Lemma EnsureArtifact_safe now req c :
  keyed (c_replicas c) -> let c' := (EnsureArtifact now req c).1 in
  keyed (c_replicas c') /\ c_nodes c' = c_nodes c /\ no_new_verified (c_replicas c) (c_replicas c').
Proof.
  intros Hk. unfold EnsureArtifact. destruct (c_artifacts c !! _); [|split_and!; auto]. destruct (NGet _ _); [|split_and!; auto].
  destruct (GetOrCreate_spec now (en_InfoHash req) (en_NodeID req) (parseReplicaClass (en_Class req)) (c_replicas c))
    as (m0 & r & -> & Hrs & Hst & Hins & Hrk). destruct (Hrk Hk) as (Hk0 & H1 & H2).
  destruct c as [arts t nd m p w q h]. cbn [c_replicas] in *.
  assert (no_new_verified m m0) as H0 by (intros k; by rewrite Hst).
  destruct (CountsAsVerified (r_State r)) eqn:Ev; [by split_and!|].
  destruct (decide (r_State r = ReplicaStateAbsent)) as [Ha|Ha]; [|rewrite bool_decide_eq_false_2 by done; split_and!; auto].
  rewrite bool_decide_eq_true_2 by done. cbn [negb]. destruct (RTransition_request now r Ha) as (r' & -> & Hr' & Hid & Hih & Hback).
  cbn. destruct (try_send _ _); cbn.
  - rewrite Hins. split_and!; [rewrite <- H1, <- H2, <- Hid, <- Hih; by apply keyed_insert|done|].
    intros k. rewrite state_of_insert, Hr'. by destruct (decide _).
  - rewrite insert_insert_eq, Hins. split_and!; [|done|].
    + destruct (RTransition_key now ReplicaStateAbsent r') as [H3 H4].
      rewrite <- H1, <- H2, <- Hid, <- Hih, <- H3, <- H4. by apply keyed_insert.
    + intros k. rewrite state_of_insert, Hback. by destruct (decide _).
Qed.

What this task involves »
The answer should consist of the lines from the first line of the entries through the line with "intros k. rewrite state_of_insert, Hr'.", copied exactly.

Your response »
Lemma EnsureArtifact_safe now req c :
  keyed (c_replicas c) -> let c' := (EnsureArtifact now req c).1 in
  keyed (c_replicas c') /\ c_nodes c' = c_nodes c /\ no_new_verified (c_replicas c) (c_replicas c').
Proof.
  intros Hk. unfold EnsureArtifact. destruct (c_artifacts c !! _); [|split_and!; auto]. destruct (NGet _ _); [|split_and!; auto].
  destruct (GetOrCreate_spec now (en_InfoHash req) (en_NodeID req) (parseReplicaClass (en_Class req)) (c_replicas c))
    as (m0 & r & -> & Hrs & Hst & Hins & Hrk). destruct (Hrk Hk) as (Hk0 & H1 & H2).
  destruct c as [arts t nd m p w q h]. cbn [c_replicas] in *.
  assert (no_new_verified m m0) as H0 by (intros k; by rewrite Hst).
  destruct (CountsAsVerified (r_State r)) eqn:Ev; [by split_and!|].
  destruct (decide (r_State r = ReplicaStateAbsent)) as [Ha|Ha]; [|rewrite bool_decide_eq_false_2 by done; split_and!; auto].
  rewrite bool_decide_eq_true_2 by done. cbn [negb]. destruct (RTransition_request now r Ha) as (r' & -> & Hr' & Hid & Hih & Hback).
  cbn. destruct (try_send _ _); cbn.
  - rewrite Hins. split_and!; [rewrite <- H1, <- H2, <- Hid, <- Hih; by apply keyed_insert|done|].
    intros k. rewrite state_of_insert, Hr'. by destruct (decide _).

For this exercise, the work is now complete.